From the top of the records below, return each line exactly, ending with the line that contains "Definition demo_store : MemoryStateStore".

Top of Exercise data

(* ===== verification/ServiceDemo.v ===== *)
(** * A small concrete service, for the witnesses *)

From S2P Require Import Prelude Text Maps Bytes Conversation Message Payment Wallet Apps Community EngineTypes EngineCore Engine EngineInvariant EngineMoney EngineDemo EngineMessaging StateError Settlement Search BlobStore Access Protocol Store ServiceView ServiceJournal ServiceCommand MessagingService ServicePersistence ServiceSync ServiceExpiry ServiceDelivery ServiceIntegrity ServicePrivacy ServiceReplay Server.

#[export] Existing Instance toy_blob_codec.
#[export] Existing Instance toy_settlement_crypto.
#[export] Existing Instance toy_token_crypto.

#[export] Instance ascii_text : UnicodeText := {
  str_to_lowercase := map_bytes ascii_lower;
  char_is_alphanumeric c := match c with [a] => is_ascii_alphanumeric a | _ => false end;
}.

#[export] Instance toy_service_crypto : ServiceCrypto := {
  svc_sha256 b := b;
  svc_base64_decode s := Ok (bytes_of s);
}.

(** The lobby with a retention of one minute and a message of [ben]. *)
Definition retained_lobby : MessagingState :=
  run [SetConversationMessageRetention lobby (Some 60) 0; greet "m1" ben 1000] demo.

Lemma retained_lobby_wf : state_wf retained_lobby.
Proof. apply run_wf; [apply demo_wf|]. vm_compute. discriminate. Qed.

(** A store that holds it, with the cursor at 7 and an empty journal. *)
Definition demo_store : MemoryStateStore := {|
  mem_snapshot := Some (snapshot_new retained_lobby 7 1000); mem_journal := []; mem_journal_floor_cursor := 7 |}.

Lemma demo_store_wf : store_wf demo_store.
Proof. split; simpl; try constructor; unfold mem_current; simpl; lia. Qed.

Definition demo_service : MessagingService MemoryStateStore := {|
  svc_engine := retained_lobby; svc_store := demo_store; svc_blob_store := None; svc_cursor := 7 |}.

Lemma demo_loads : service_load demo_store = Ok demo_service.
Proof. reflexivity. Qed.

Lemma demo_ok : service_ok demo_service demo_store.
Proof.
  apply (load_synced entry_clean demo_store demo_store demo_service);
    [reflexivity|exact demo_store_wf|constructor|exact I|exact demo_loads].
Qed.

Definition from (actor : ActorId) (command : ClientCommand) : ClientEnvelope :=
  client_envelope_new {| ctx_request_id := "r"; ctx_device_id := "d"; ctx_actor_id := actor; ctx_session_id := "s";
                         ctx_sent_at_ms := 0 |} command.

Definition hello_lobby : ClientEnvelope :=
  from ann (CC_SendMessage lobby (MkClientMessageId "c1") (ContentText (plain "hello")) None None None false false).

(** What a request is answered and what it leaves. *)
Definition answers (envelope : ClientEnvelope) (now : Z) (s : MessagingService MemoryStateStore) : list ServerEnvelope :=
  match snd (handle envelope now s) with Ok responses => responses | Err _ => [] end.
Definition after (envelope : ClientEnvelope) (now : Z) (s : MessagingService MemoryStateStore) :
    MessagingService MemoryStateStore := fst (handle envelope now s).

Lemma answered envelope now s : is_ok (snd (handle envelope now s)) = true ->
  handle envelope now s = (after envelope now s, Ok (answers envelope now s)).
Proof. unfold after, answers. by destruct (handle envelope now s) as [s' [rs|e]]. Qed.

Lemma expired_messages_are_settled_witness :
  exists s' m', settle_expired_messages ann 90000 demo_service = (s', Ok tt) /\ service_ok s' m'
    /\ (forall c mid, find_message (svc_engine s') c mid = settled_at 90000 <$> find_message (svc_engine demo_service) c mid)
    /\ forall c mid x, find_message (svc_engine s') c mid = Some x -> ~ overdue 90000 x.
Proof.
  refine (expired_messages_are_settled demo_service demo_store ann 90000 demo_ok retained_lobby_wf _).
  vm_compute. reflexivity.
Defined.

(** The settlement of the witness is not empty. *)
Example one_message_is_due : expired_messages retained_lobby 90000 = [(lobby, [MkMessageId "m1"])].
Proof. vm_compute. reflexivity. Qed.

Definition demo_requests : list (ClientEnvelope * Z) :=
  [(hello_lobby, 2000); (from cam (CC_MarkRead lobby (MkMessageId "no")), 2001)].

Lemma service_survives_restart_witness :
  let s' := serve_all demo_requests demo_service in
  state_wf (svc_engine s')
  /\ service_load (svc_store s')
     = Ok {| svc_engine := svc_engine s'; svc_store := svc_store s'; svc_blob_store := None; svc_cursor := svc_cursor s' |}.
Proof.
  destruct (service_survives_restart (RM := memory_refines) demo_store demo_store demo_service demo_requests
    eq_refl demo_store_wf (list.Forall_nil_2 _) I demo_loads retained_lobby_wf)
    as (Hwf & m' & entries & _ & _ & _ & _ & _ & _ & _ & Hload).
  - vm_compute. discriminate.
  - vm_compute. discriminate.
  - vm_compute. reflexivity.
  - split; [exact Hwf|]. apply (proj2 (Hload I)).
    assert (Hall : forallb (fun r => negb (store_failed r)) (answers_of demo_requests demo_service) = true) by (vm_compute; reflexivity).
    apply list.Forall_forall. intros r Hr%list_elem_of_In. apply negb_true_iff.
    exact (proj1 (forallb_forall _ _) Hall r Hr).
Defined.

(** The service after [ann] said hello. *)
Definition greeted : MessagingService MemoryStateStore := after hello_lobby 2000 demo_service.

Lemma greeted_handled : handle hello_lobby 2000 demo_service = (greeted, Ok (answers hello_lobby 2000 demo_service)).
Proof. apply answered. vm_compute. reflexivity. Qed.

Lemma greeted_ok : service_ok greeted (svc_store greeted) /\ state_wf (svc_engine greeted).
Proof.
  destruct (handle_kept hello_lobby 2000 demo_service greeted demo_store _ demo_ok retained_lobby_wf ltac:(vm_compute; discriminate)
    ltac:(vm_compute; discriminate) greeted_handled ltac:(vm_compute; reflexivity)) as (m' & _ & Hm' & _ & Hwf).
  assert (Heq : svc_store greeted = m') by exact (sy_store _ _ _ Hm'). subst m'. split; [exact Hm'|exact Hwf].
Qed.

Lemma journal_sync_delivers_everything_witness :
  let entries := entries_after 7 (mem_journal (svc_store greeted)) in
  length entries = 2%nat
  /\ follow_journal (Datatypes.S (length entries)) greeted ben 7 1 3000
     = Some (deliver_entries (svc_engine greeted) ben 3000 entries).
Proof.
  split; [vm_compute; reflexivity|].
  apply (journal_sync_delivers_everything greeted (svc_store greeted) ben 7 1 3000 (proj1 greeted_ok) I).
  - vm_compute. discriminate.
  - vm_compute. split; discriminate.
Defined.

(** The announcement of the message. *)
Definition first_answer : ServerEnvelope :=
  default (sync_checkpoint_envelope 0 0) (head (answers hello_lobby 2000 demo_service)).

Lemma first_answer_given : first_answer ∈ answers hello_lobby 2000 demo_service.
Proof.
  assert (Hl : length (answers hello_lobby 2000 demo_service) <> 0%nat) by (vm_compute; discriminate).
  unfold first_answer. revert Hl. generalize (answers hello_lobby 2000 demo_service).
  intros [|r l] Hl; [done|]. simpl. left.
Qed.

Lemma ben_sees_lobby : sees (svc_engine greeted) ben lobby.
Proof. eexists. split; [vm_compute; reflexivity|]. vm_compute. reflexivity. Qed.

Definition concerns_lobby (event : ServerEvent) : bool :=
  match event with SE_MessageAdded m => eqb (msg_conversation_id m) lobby | _ => false end.

Lemma first_answer_concerns_ben : concerns (svc_engine greeted) ann ben (env_event first_answer).
Proof.
  assert (He : concerns_lobby (env_event first_answer) = true) by (vm_compute; reflexivity).
  revert He. generalize (env_event first_answer). intros event He. destruct event; try discriminate He.
  apply eqb_true in He. unfold concerns. rewrite He. right. exact ben_sees_lobby.
Qed.


Lemma snapshot_index_is_complete_witness :
  lobby ∈ conv_id <$> sb_conversations (sync_batch retained_lobby 7 ben 1 2000).
Proof.
  refine (proj2 (proj1 (snapshot_index_is_complete retained_lobby ben 7 1 2000 retained_lobby_wf) lobby) _).
  eexists. split; vm_compute; reflexivity.
Defined.

Lemma sync_hides_private_data_witness :
  Forall (response_discreet (svc_engine greeted) ben 3000)
    match sync_response greeted ben None 10 3000 with Ok responses => responses | Err _ => [] end.
Proof.
  apply (sync_hides_private_data greeted (svc_store greeted) ben None 10 3000);
    [exact (proj1 greeted_ok)|exact I|exact (proj2 greeted_ok)|vm_compute; reflexivity].
Defined.

(** Between the two sends [ben] writes, and a request of [cam] is refused. *)
Definition in_between : list (ClientEnvelope * Z) :=
  [(from ben (CC_SendMessage lobby (MkClientMessageId "c2") (ContentText (plain "hi ann")) None None None false false), 2500);
   (from cam (CC_MarkRead lobby (MkMessageId "no")), 2600)].

Definition later_on : MessagingService MemoryStateStore := serve_all in_between greeted.

Definition hello_kept : option Message :=
  find_message (svc_engine later_on) lobby (stable_message_id ann (MkClientMessageId "c1")).

Lemma hello_kept_as_sent :
  (fun m => (msg_sender_id m, msg_content m, msg_reply_to_message_id m, msg_thread_root_message_id m, msg_scheduled_at_ms m,
             msg_silent m, msg_protected_content m)) <$> hello_kept
  = Some (ann, ContentText (plain "hello"), None, None, None, false, false).
Proof. vm_compute. reflexivity. Qed.

Lemma repeated_send_is_answered_from_store_witness :
  exists y s2, hello_kept = Some y
    /\ (forall c mid, find_message (svc_engine s2) c mid = settled_at 5000 <$> find_message (svc_engine later_on) c mid)
    /\ handle hello_lobby 5000 later_on
       = (s2, Ok [envelope_at (svc_cursor s2) 5000 (replay_event lobby 5000 (settled_at 5000 y))]).
Proof.
  pose proof hello_kept_as_sent as Hsent. destruct hello_kept as [y|] eqn:Hy; [|discriminate Hsent].
  injection Hsent as H1 H2 H3 H4 H5 H6 H7.
  destruct (repeated_send_is_answered_from_store demo_service greeted demo_store hello_lobby 2000
    (answers hello_lobby 2000 demo_service) lobby (MkClientMessageId "c1") (ContentText (plain "hello")) None None None false false
    in_between 5000 demo_ok retained_lobby_wf ltac:(vm_compute; discriminate) ltac:(vm_compute; discriminate) eq_refl
    ltac:(vm_compute; reflexivity) ltac:(vm_compute; reflexivity) eq_refl greeted_handled ltac:(vm_compute; reflexivity))
    as [_ Hlater].
  destruct (Hlater y Hy) as (s2 & Hfind & [Ok2|(e & _ & snapshot & events & x & Hx & _)]).
  - split; assumption.
  - exists y, s2. split; [reflexivity|]. split; assumption.
  - discriminate Hx.
Defined.

Definition hi_query : SearchQuery := {|
  sq_text := "Hi"; sq_scope := InGlobal; sq_conversation_id := None; sq_sender_id := None; sq_from_ms := None;
  sq_to_ms := None; sq_limit := 5 |}.

Definition hi_results : list SearchResult := search (search_index_for retained_lobby ann) hi_query.

Example hi_is_found : (fun r => (sr_kind r, sr_id r, sr_score r)) <$> hi_results = [(FoundMessage, "m1", 10)].
Proof. vm_compute. reflexivity. Qed.

Lemma search_reveals_only_searchable_witness :
  Forall (fun r => result_reveals retained_lobby ann hi_query r /\ 0 < sr_score r) hi_results.
Proof.
  apply list.Forall_forall. exact (search_reveals_only_searchable retained_lobby ann hi_query retained_lobby_wf).
Defined.

Lemma search_returns_best_matches_witness :
  exists rest, (search (search_index_for retained_lobby ann) hi_query ++ rest)%list
    ≡ₚ search_hits (search_index_for retained_lobby ann) hi_query.
Proof.
  destruct (search_returns_best_matches (search_index_for retained_lobby ann) hi_query) as (rest & Hp & _);
    [exact (proj1 (search_index_holds retained_lobby ann))| |by exists rest].
  intros H. apply (f_equal (fun s => bool_decide (s = (∅ : gset string)))) in H. vm_compute in H. discriminate H.
Defined.

(** ** At the server *)

Definition demo_grant : AccessGrant := {|
  grant_id := "g"; grant_actor := ann; grant_device_id := "d"; grant_session_id := "s"; grant_scopes := [Messaging];
  grant_issued_at_ms := 1; grant_expires_at_ms := None; grant_revoked_at_ms := None |}.

Definition demo_registry : AccessTokenRegistry := fst (issue (toy_token "a") demo_grant {| grants := [] |}).

Definition demo_frame : AuthenticatedClientFrame := {|
  frame_access_token := string_of (toy_token "a"); frame_envelope := hello_lobby |}.

Lemma frames_act_for_their_grant_witness :
  exists e, e ∈ grants demo_registry
    /\ forall st c, validate_command_authorization st ann (ce_command hello_lobby) = Ok tt ->
         c ∈ project_command st ann (ce_command hello_lobby) 2000 -> acts_as (grant_actor (sg_grant e)) c.
Proof.
  destruct (frames_act_for_their_grant demo_registry demo_frame 2000 (access_of demo_grant)) as (e & H1 & _ & _ & H2);
    [vm_compute; reflexivity|]. exists e. split; [exact H1|exact H2].
Defined.

(** ** A stranger

    [cam] takes no part in the lobby, is answered and rewrites the message of
    [ben], or deletes it. *)
Definition stranger_edits : ClientEnvelope :=
  from cam (CC_EditMessage lobby (MkMessageId "m1") (ContentText (plain "forged"))).

Lemma stranger_edits_message :
  actor_can_see_conversation retained_lobby cam (default (room_of "room" Group) (st_conversations retained_lobby !! lobby)) = false
  /\ is_ok (snd (handle stranger_edits 2000 demo_service)) = true
  /\ msg_content <$> find_message (svc_engine (after stranger_edits 2000 demo_service)) lobby (MkMessageId "m1")
     = Some (ContentText (plain "forged")).
Proof. vm_compute. split_and!; reflexivity. Qed.

Definition stranger_deletes : ClientEnvelope := from cam (CC_DeleteMessages lobby [MkMessageId "m1"] true).

Lemma stranger_deletes_message :
  is_ok (snd (handle stranger_deletes 2000 demo_service)) = true
  /\ msg_deleted <$> find_message (svc_engine (after stranger_deletes 2000 demo_service)) lobby (MkMessageId "m1") = Some true.
Proof. vm_compute. split_and!; reflexivity. Qed.

(** ** Whose unread count

    [ann] archives the lobby: the change that [ben] receives from the journal
    counts the messages [ann] has not read. *)
Definition archive_lobby : ClientEnvelope := from ann (CC_ArchiveConversation lobby true).

Definition unread_received (responses : option (list ServerEnvelope)) : list Z :=
  omap (fun r => match env_event r with SE_ConversationChanged c => Some (conv_unread_count c) | _ => None end)
    (default [] responses).

Lemma journal_carries_initiators_unread :
  let s := after archive_lobby 2000 demo_service in
  unread_received (follow_journal 9 s ben 7 9 3000) = [1]
  /\ (conv_unread_count <$> sb_conversations (sync_batch (svc_engine s) (svc_cursor s) ben 9 3000)) = [0; 0].
Proof. vm_compute. split; reflexivity. Qed.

Bottom of Exercise data

▶ _Reply to the exercise_:
(* ===== verification/ServiceDemo.v ===== *)
(** * A small concrete service, for the witnesses *)

From S2P Require Import Prelude Text Maps Bytes Conversation Message Payment Wallet Apps Community EngineTypes EngineCore Engine EngineInvariant EngineMoney EngineDemo EngineMessaging StateError Settlement Search BlobStore Access Protocol Store ServiceView ServiceJournal ServiceCommand MessagingService ServicePersistence ServiceSync ServiceExpiry ServiceDelivery ServiceIntegrity ServicePrivacy ServiceReplay Server.

#[export] Existing Instance toy_blob_codec.
#[export] Existing Instance toy_settlement_crypto.
#[export] Existing Instance toy_token_crypto.

#[export] Instance ascii_text : UnicodeText := {
  str_to_lowercase := map_bytes ascii_lower;
  char_is_alphanumeric c := match c with [a] => is_ascii_alphanumeric a | _ => false end;
}.

#[export] Instance toy_service_crypto : ServiceCrypto := {
  svc_sha256 b := b;
  svc_base64_decode s := Ok (bytes_of s);
}.

(** The lobby with a retention of one minute and a message of [ben]. *)
Definition retained_lobby : MessagingState :=
  run [SetConversationMessageRetention lobby (Some 60) 0; greet "m1" ben 1000] demo.

Lemma retained_lobby_wf : state_wf retained_lobby.
Proof. apply run_wf; [apply demo_wf|]. vm_compute. discriminate. Qed.

(** A store that holds it, with the cursor at 7 and an empty journal. *)
Definition demo_store : MemoryStateStore := {|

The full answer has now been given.